During this time, emergency services were overwhelmed by calls for help, and coroners later recorded that dozens of people had died from heat-related illnesses; it’s absurd to suggest that the death toll was in single figures. Having combed through death certificates, state authorities eventually put the number of people who perished in Washington at 119 between June 26 and July 2. Yet the toll for the state in NOAA’s database remained unchanged (the database was down at the time of publication).
Even more troubling is that the state’s toll of 119 is also a massive undercount. This is according to a BuzzFeed News analysis that examines how many more people die after a given event, comparing it to the number predicted from long-term and seasonal trends. This approach, known as an “excess deaths” analysis, is the most comprehensive method for estimating hard-to-tally death counts — it has been used, for instance, to calculate the full global toll from the COVID-19 pandemic.
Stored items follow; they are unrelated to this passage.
(** ** Sizes *)

Lemma topics_good ts :
  Forall (in_word 256) ts → Z.of_nat (length ts) < 2 ^ 32 →
  Forall field_good (map (λ t, Data (hash_bytes 32 t)) ts) ∧
  size (concat (map encode (map (λ t, Data (hash_bytes 32 t)) ts))) ≤ 2 ^ 32 * 41.
Proof.
  intros Hts Hl. split.
  - apply Forall_map. eapply Forall_impl; [exact Hts|]. intros t Ht. apply hash_good; [exact Ht|lia].
  - transitivity (Z.of_nat (length (map (λ t, Data (hash_bytes 32 t)) ts)) * 41).
    + apply fields_size, Forall_map. eapply Forall_impl; [exact Hts|]. intros t Ht.
      apply (hash_size 32 t Ht). lia.
    + rewrite length_map. lia.
Qed.
(** An item that is a list of good fields *)
Lemma list_good ts :
  Forall field_good ts → size (concat (map encode ts)) < 2 ^ 61 →
  field_good (List ts) ∧ size (encode (List ts)) ≤ 9 + size (concat (map encode ts)).
Proof.
  intros Hg Hs. change (2 ^ 61) with 2305843009213693952 in Hs.
  destruct (encode_list_ok ts) as [Hok Hsz].
  - eapply Forall_impl; [exact Hg|]. by intros t [? _].
  - change (2 ^ 63) with 9223372036854775808. lia.
  - split; [split; [done|]|done]. change (2 ^ 62) with 4611686018427387904. lia.
Qed.
Lemma log_good l : log_ok l →
  Forall field_good [Data (hash_bytes 20 (log_address l)); topics_item (log_topics l); Data (log_data l)] ∧
  size (concat (map encode [Data (hash_bytes 20 (log_address l)); topics_item (log_topics l); Data (log_data l)]))
    < 2 ^ 49.
Proof.
  intros [Ha [Ht Htl] [Hd Hds]]. destruct (topics_good _ Ht Htl) as [Hg Hs].
  change (2 ^ 32) with 4294967296 in *. change (2 ^ 48) with 281474976710656 in *.
  change (2 ^ 49) with 562949953421312. 
  destruct (list_good _ Hg) as [Htg Hts]; [change (2 ^ 61) with 2305843009213693952; lia|].
  pose proof (hash_size 20 (log_address l) Ha ltac:(lia)) as Hhs.
  destruct (encode_data_ok (log_data l) Hd) as [_ Hes]; [change (2 ^ 63) with 9223372036854775808; lia|].
  split.
  - repeat (apply Forall_cons; split); [apply hash_good; [exact Ha|lia]|exact Htg| |by apply Forall_nil].
    apply bytes_good; [done|]. change (2 ^ 61) with 2305843009213693952. lia.
  - cbn [map concat]. rewrite !size_app, size_nil. unfold topics_item. lia.
Qed.
Lemma logs_good ls : Forall log_ok ls → Z.of_nat (length ls) < 2 ^ 10 →
  Forall field_good (map log_item ls) ∧ size (concat (map encode (map log_item ls))) < 2 ^ 60.
Proof.
  intros Hls Hl. change (2 ^ 10) with 1024 in Hl.
  assert (Forall (λ l, field_good (log_item l) ∧ size (encode (log_item l)) ≤ 562949953421321) ls) as Hall.
  { eapply Forall_impl; [exact Hls|]. intros l Hok. destruct (log_good l Hok) as [Hg Hs].
    change (2 ^ 49) with 562949953421312 in Hs. destruct (list_good _ Hg) as [Hlg Hlsz].
    - change (2 ^ 61) with 2305843009213693952. lia.
    - split; [exact Hlg|]. unfold log_item. lia. }
  split.
  - apply Forall_map. eapply Forall_impl; [exact Hall|]. by intros l [? _].
  - eapply Z.le_lt_trans.
    + apply fields_size with (n := 562949953421321). apply Forall_map. eapply Forall_impl; [exact Hall|].
      by intros l [_ ?].
    + rewrite length_map. change (2 ^ 60) with 1152921504606846976. lia.
Qed.
Lemma receipt_good r : receipt_ok r →
  Forall field_good (receipt_fields r) ∧ size (concat (map encode (receipt_fields r))) < 2 ^ 62.
Proof.
  intros [Hst Hg Hb [Hl Hll]]. destruct (logs_good _ Hl Hll) as [Hlg Hls].
  change (2 ^ 60) with 1152921504606846976 in Hls.
  destruct (list_good _ Hlg) as [Hig His]; [change (2 ^ 61) with 2305843009213693952; lia|].
  assert (field_good (status_item (m_statusCodeOrStateRoot r)) ∧
          size (encode (status_item (m_statusCodeOrStateRoot r))) ≤ 41) as [Hsg Hss].
  { destruct (m_statusCodeOrStateRoot r) as [c|h]; cbn [status_item].
    - destruct (num_good c 8 Hst) as [? _]; [done|]. split; [done|].
      pose proof (num_size c 8 Hst ltac:(done)). change (8 / 8) with 1 in *. lia.
    - split; [apply hash_good; [exact Hst|lia]|]. apply (hash_size 32 h Hst). lia. }
  pose proof (num_size (m_gasUsed r) 256 Hg ltac:(done)) as Hgs. change (256 / 8) with 32 in Hgs.
  pose proof (hash_size 256 (m_bloom r) Hb ltac:(lia)) as Hbs.
  split.
  - repeat (apply Forall_cons; split); [exact Hsg|by apply (num_good _ 256)|apply hash_good; [exact Hb|lia]|
      exact Hig|by apply Forall_nil].
  - unfold receipt_fields. cbn [map concat]. rewrite !size_app, size_nil.
    change (2 ^ 62) with 4611686018427387904. cbn [map] in His. lia.
Qed.

(** ** Reading *)

Section Read.
Context (L : list item) (Hgood : Forall field_good L) (Hsmall : size (concat (map encode L)) < 2 ^ 62).
Lemma rfield_at i x c :
  L !! i = Some x → cache_ok (map encode L) c →
  ∃ c', rfield (encode (List L)) (Z.of_nat i) c = Ok (c', encode x) ∧ cache_ok (map encode L) c'.
Proof.
  intros Hx Hc. destruct (fields_index L Hgood Hsmall i x c Hx Hc) as (c'&Hi&Hc').
  exists c'. split; [|done]. unfold rfield. by rewrite Hi.
Qed.
Lemma for_items_read : for_items (encode (List L)) = Ok (map encode L).
Proof.
  unfold for_items. rewrite (fields_toList L Hgood Hsmall); [done|].
  cbn [encode]. unfold size. rewrite length_app. lia.
Qed.
Lemma count_read n : count_is (encode (List L)) n = Ok (Z.of_nat (length L) =? n).
Proof. unfold count_is. by rewrite (fields_count L Hgood Hsmall). Qed.
End Read.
For the Pacific Northwest heat wave, our excess deaths analysis represents the most complete accounting yet. In Washington state, it reveals that the heat wave likely killed more than 440 people there in the week ending July 3. And it suggests that another 230 or so people were killed that same week in Oregon — again more than that state’s list of 96 recorded heat wave deaths.
The Pacific Northwest heat wave is just one example of how official sources are failing to account for the full toll from extreme weather. “I think it’s critically important that we know how destructive these events are, both in terms of capital losses and human losses — and we don’t,” John Mutter, an environmental and social scientist at Columbia University who studies the impacts of natural disasters, told BuzzFeed News. “We could be off by a long way.” Experts agree that there is currently no accurate national database accounting for the lives lost to extreme weather.
With climate change already increasing the frequency or severity of deadly weather extremes, this official ignorance is a big and growing problem. “It’s extremely important, because you can’t manage something that you don’t measure,” Susan Cutter, who heads the Hazards and Vulnerability Research Institute at the University of South Carolina, told BuzzFeed News.
Solving this problem will require an overhaul of how deaths are recorded and sophisticated analytical methods to model the relationships between extreme weather and deaths. Right now, however, that isn’t a top priority for most state and federal agencies. By failing to account for the full toll so they can learn how to reduce it, government officials are missing chances to save hundreds or thousands of people from avoidable deaths, overheated or frozen in their homes or on the streets, or caught up in the chaos of a devastating storm.